> Exercise instructions
Give the lines below again exactly, starting with the line that holds "jsonString workspace +:+" and going on through the line that holds "enough (∀ (m".

Stored data entries

┄┄┄┄┄┄

(** a failure of an adapter reaches the runtime as valid UTF-8 of at most 500
    characters, whatever bytes the error holds, and a cancellation as one fixed text. *)
Theorem adapter_error_bounded sprint_value e :
  ∃ err, rr_Error (result_of sprint_value (AdapterErr e)) = Some err ∧
    rr_Status (result_of sprint_value (AdapterErr e)) = "failed" ∧
    ValidString (ae_Message err) = true ∧ (length (runes (ae_Message err)) <= 500)%nat ∧
    (errors_Is e context_Canceled = true → err = {| ae_Code := "ADAPTER_CANCELED"; ae_Message := "adapter execution was canceled" |}).
Proof.
  exists (normalizeAgentError e). simpl. unfold normalizeAgentError. split; [done|]. split; [done|].
  destruct (errors_Is e context_Canceled).
  - split; [by vm_compute|]. split; [vm_compute; lia|done].
  - destruct (boundedRuntimeText_spec (error_text e) 500 "adapter failed") as [Hv Hl]; [by vm_compute|]. by split_and!.
Qed.

(** ** Witness *)
Module HandlerWitness.
Definition assignment : Assignment :=
  {| as_RunID := "run-1"; as_AgentID := "agent"; as_Input := JNull; as_Metadata := []; as_CanReadDelegatedRuns := false;
     as_Emit := λ _ _, None; as_CallAgent := λ _ _ _, Ok JNull |}.
Definition server : LocalHelperServer := HelperWitness.started.
Lemma handle_closes_session_witness :
  ∃ r s', @Handle HelperWitness.floats (λ _, "") (λ _, AdapterPanic) HelperWitness.token_bytes id assignment (Some server)
    = (r, Some s') ∧ r = panicked ∧ sessions_of s' !! ("olh_" +:+ randomToken HelperWitness.token_bytes) = None.
Proof.
  assert (is_Some (sessions server)) as Hs by (eexists; reflexivity).
  assert (("olh_" +:+ randomToken HelperWitness.token_bytes) ∉ dom (sessions_of server)) as Hf by by vm_compute.
  eexists _, _. split; [reflexivity|]. split; [reflexivity|].
  exact (proj1 (@handle_closes_session HelperWitness.floats (λ _, "") (λ _, AdapterPanic) HelperWitness.token_bytes id
    assignment server _ _ Hs Hf eq_refl)).
Defined.
End HandlerWitness.
(** [codexLaunchConfiguration] *)
Definition codexLaunchConfiguration (c : ProviderConfig) (sandbox_mode : string) : list string :=
  let approval := TrimSpace (CodexApproval c) in
  let url := TrimSpace (CodexBaseURL c) in
  (if bool_decide (approval = "") then [] else ["-c"; "approval_policy=" +:+ Quote approval])
  ++ ["-c"; "web_search=" +:+ quoted (if WebSearch c then "live" else "disabled")]
  ++ (if bool_decide (url = "") then []
      else ["-c"; "model_provider=" +:+ quoted "openlinker_proxy";
            "-c"; "model_providers.openlinker_proxy.name=" +:+ quoted "OpenLinker-compatible provider";
            "-c"; "model_providers.openlinker_proxy.base_url=" +:+ Quote url;
            "-c"; "model_providers.openlinker_proxy.env_key=" +:+ quoted "CODEX_API_KEY";
            "-c"; "model_providers.openlinker_proxy.wire_api=" +:+ quoted "responses";
            "-c"; "model_providers.openlinker_proxy.supports_websockets=false"])
  ++ (if bool_decide (sandbox_mode = "danger-full-access")
      then ["-c"; "shell_environment_policy.inherit=" +:+ quoted "none";
            "-c"; "shell_environment_policy.set=" +:+ codexCommandEnvironment (default process_env (Env c))]
      else []).

(** [codexAppServerArguments] *)
Definition codexAppServerArguments (c : ProviderConfig) (workspace sandbox_mode : string) : list string :=
  codexLaunchConfiguration c sandbox_mode
  ++ ["--disable"; "remote_plugin"; "--disable"; "remote_control"; "--disable"; "hooks"; "--disable"; "apps";
      "--disable"; "plugins"]
  ++ match toolPolicy c with Some p => tp_codex p | None => ["-c"; "cli_auth_credentials_store=" +:+ quoted "file"] end
  ++ codexDelegationMCPArguments c
  ++ ["-c"; "projects={" +:+ jsonString workspace +:+ "={trust_level=" +:+ quoted "untrusted" +:+ "}}"]
  ++ ["app-server"; "--listen"; "stdio://"].
End codex.

(** [modelLabel] *)
Definition modelLabel (model : string) : string :=
  if bool_decide (TrimSpace model = "") then "default" else TrimSpace model.

(** ** Claims about the command lines *)

Lemma Cut_inv item k v : Cut item "=" = (k, v, true) → item = k +:+ "=" +:+ v.
Proof.
  revert k. induction item as [|c item IH]; intros k Hc; [done|]. cbn [Cut] in Hc.
  case_bool_decide; [by simplify_eq|]. destruct (Cut item "=") as [[b a] f]. simplify_eq. by rewrite (IH b eq_refl).
Qed.

(** The value of the last entry that sets [k]. *)
Definition last_set (k : string) (environment : list string) : option string :=
  foldl (λ o item, let '(k', v, ok) := Cut item "=" in if (ok : bool) && bool_decide (k' = k) then Some v else o)
        None environment.

Lemma env_values_last k environment : env_values environment !! k = last_set k environment.
Proof.
  unfold env_values, last_set.
  enough (∀ (m : gmap string string),
    foldl (λ (m : gmap string string) item, let '(k, v, ok) := Cut item "=" in if ok : bool then <[k := v]> m else m)
          m environment !! k =
    foldl (λ o item, let '(k', v, ok) := Cut item "=" in if (ok : bool) && bool_decide (k' = k) then Some v else o)
          (m !! k) environment) as H by apply H.
  induction environment as [|item l IH]; intros m; [done|]. cbn [foldl]. rewrite IH. f_equal.
  destruct (Cut item "=") as [[k' v] []]; [|done]. simpl. case_bool_decide as Hk; [by rewrite Hk, lookup_insert_eq|].
  by rewrite lookup_insert_ne.
Qed.

(** The environment of the commands a Codex model runs holds exactly the safe
    names, each with the value of its last entry: no credential of the provider,
    of the platform or of the operator reaches it under any other name. *)
Theorem command_environment_safe environment k v :
  (k, v) ∈ command_pairs (env_values environment) ↔ k ∈ safe_keys ∧ last_set k environment = Some v.
Proof.
  unfold command_pairs. rewrite list_elem_of_omap. split.
  - intros (k' & Hk & Hv). rewrite env_values_last in Hv. destruct (last_set k' environment) eqn:Hl; [|done]. by simplify_eq/=.
  - intros [Hk Hl]. exists k. split; [done|]. by rewrite env_values_last, Hl.
Qed.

┄┄┄┄┄┄

> Problem solution
  ++ ["-c"; "projects={" +:+ jsonString workspace +:+ "={trust_level=" +:+ quoted "untrusted" +:+ "}}"]
  ++ ["app-server"; "--listen"; "stdio://"].
End codex.

(** [modelLabel] *)
Definition modelLabel (model : string) : string :=
  if bool_decide (TrimSpace model = "") then "default" else TrimSpace model.

(** ** Claims about the command lines *)

Lemma Cut_inv item k v : Cut item "=" = (k, v, true) → item = k +:+ "=" +:+ v.
Proof.
  revert k. induction item as [|c item IH]; intros k Hc; [done|]. cbn [Cut] in Hc.
  case_bool_decide; [by simplify_eq|]. destruct (Cut item "=") as [[b a] f]. simplify_eq. by rewrite (IH b eq_refl).
Qed.

(** The value of the last entry that sets [k]. *)
Definition last_set (k : string) (environment : list string) : option string :=
  foldl (λ o item, let '(k', v, ok) := Cut item "=" in if (ok : bool) && bool_decide (k' = k) then Some v else o)
        None environment.

Lemma env_values_last k environment : env_values environment !! k = last_set k environment.
Proof.
  unfold env_values, last_set.
  enough (∀ (m : gmap string string),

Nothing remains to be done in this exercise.